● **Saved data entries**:
┄┄┄┄┄┄
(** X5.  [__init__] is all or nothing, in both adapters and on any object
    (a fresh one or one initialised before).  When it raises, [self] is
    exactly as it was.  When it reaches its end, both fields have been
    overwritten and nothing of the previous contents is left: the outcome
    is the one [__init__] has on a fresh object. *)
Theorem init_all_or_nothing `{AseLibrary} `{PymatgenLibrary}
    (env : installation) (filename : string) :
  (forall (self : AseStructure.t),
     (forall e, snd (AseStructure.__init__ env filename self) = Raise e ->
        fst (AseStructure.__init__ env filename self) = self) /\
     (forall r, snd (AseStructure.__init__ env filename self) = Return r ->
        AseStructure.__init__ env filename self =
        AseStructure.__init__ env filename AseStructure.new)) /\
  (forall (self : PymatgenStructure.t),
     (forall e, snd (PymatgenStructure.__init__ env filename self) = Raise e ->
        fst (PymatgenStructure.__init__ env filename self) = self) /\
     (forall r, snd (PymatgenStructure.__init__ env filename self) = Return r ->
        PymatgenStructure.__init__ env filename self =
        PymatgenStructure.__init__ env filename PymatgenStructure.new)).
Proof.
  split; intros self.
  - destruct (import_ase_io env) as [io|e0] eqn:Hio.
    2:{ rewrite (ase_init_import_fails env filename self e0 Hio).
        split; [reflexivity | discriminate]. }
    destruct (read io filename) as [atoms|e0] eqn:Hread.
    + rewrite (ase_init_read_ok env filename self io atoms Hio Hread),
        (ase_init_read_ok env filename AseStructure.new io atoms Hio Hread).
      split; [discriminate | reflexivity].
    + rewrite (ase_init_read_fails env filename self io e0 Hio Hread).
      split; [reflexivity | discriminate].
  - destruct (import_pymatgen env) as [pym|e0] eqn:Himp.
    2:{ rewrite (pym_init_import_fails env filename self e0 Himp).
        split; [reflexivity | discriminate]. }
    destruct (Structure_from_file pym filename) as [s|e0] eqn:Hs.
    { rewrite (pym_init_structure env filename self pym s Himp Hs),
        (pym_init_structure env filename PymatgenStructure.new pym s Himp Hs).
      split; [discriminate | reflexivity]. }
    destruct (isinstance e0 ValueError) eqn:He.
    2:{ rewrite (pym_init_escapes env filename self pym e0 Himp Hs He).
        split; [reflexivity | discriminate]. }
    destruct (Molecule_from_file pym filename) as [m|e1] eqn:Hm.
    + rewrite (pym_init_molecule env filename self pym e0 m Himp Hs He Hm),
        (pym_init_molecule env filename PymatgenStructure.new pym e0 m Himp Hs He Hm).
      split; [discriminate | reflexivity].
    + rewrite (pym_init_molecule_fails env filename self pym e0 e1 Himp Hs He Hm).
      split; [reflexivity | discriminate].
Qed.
┄┄┄┄┄┄
● **EXERCISE**: Now write the data shown above out again, word for word.

● **THE COMPLETED TASK**:
(** X5.  [__init__] is all or nothing, in both adapters and on any object
    (a fresh one or one initialised before).  When it raises, [self] is
    exactly as it was.  When it reaches its end, both fields have been
    overwritten and nothing of the previous contents is left: the outcome
    is the one [__init__] has on a fresh object. *)
Theorem init_all_or_nothing `{AseLibrary} `{PymatgenLibrary}
    (env : installation) (filename : string) :
  (forall (self : AseStructure.t),
     (forall e, snd (AseStructure.__init__ env filename self) = Raise e ->
        fst (AseStructure.__init__ env filename self) = self) /\
     (forall r, snd (AseStructure.__init__ env filename self) = Return r ->
        AseStructure.__init__ env filename self =
        AseStructure.__init__ env filename AseStructure.new)) /\
  (forall (self : PymatgenStructure.t),
     (forall e, snd (PymatgenStructure.__init__ env filename self) = Raise e ->
        fst (PymatgenStructure.__init__ env filename self) = self) /\
     (forall r, snd (PymatgenStructure.__init__ env filename self) = Return r ->
        PymatgenStructure.__init__ env filename self =
        PymatgenStructure.__init__ env filename PymatgenStructure.new)).
Proof.
  split; intros self.
  - destruct (import_ase_io env) as [io|e0] eqn:Hio.
    2:{ rewrite (ase_init_import_fails env filename self e0 Hio).
        split; [reflexivity | discriminate]. }
    destruct (read io filename) as [atoms|e0] eqn:Hread.
    + rewrite (ase_init_read_ok env filename self io atoms Hio Hread),
        (ase_init_read_ok env filename AseStructure.new io atoms Hio Hread).
      split; [discriminate | reflexivity].
    + rewrite (ase_init_read_fails env filename self io e0 Hio Hread).
      split; [reflexivity | discriminate].
  - destruct (import_pymatgen env) as [pym|e0] eqn:Himp.
    2:{ rewrite (pym_init_import_fails env filename self e0 Himp).
        split; [reflexivity | discriminate]. }
    destruct (Structure_from_file pym filename) as [s|e0] eqn:Hs.
    { rewrite (pym_init_structure env filename self pym s Himp Hs),
        (pym_init_structure env filename PymatgenStructure.new pym s Himp Hs).
      split; [discriminate | reflexivity]. }
    destruct (isinstance e0 ValueError) eqn:He.
    2:{ rewrite (pym_init_escapes env filename self pym e0 Himp Hs He).
        split; [reflexivity | discriminate]. }
    destruct (Molecule_from_file pym filename) as [m|e1] eqn:Hm.
    + rewrite (pym_init_molecule env filename self pym e0 m Himp Hs He Hm),
        (pym_init_molecule env filename PymatgenStructure.new pym e0 m Himp Hs He Hm).
      split; [discriminate | reflexivity].
    + rewrite (pym_init_molecule_fails env filename self pym e0 e1 Himp Hs He Hm).
      split; [reflexivity | discriminate].
Qed.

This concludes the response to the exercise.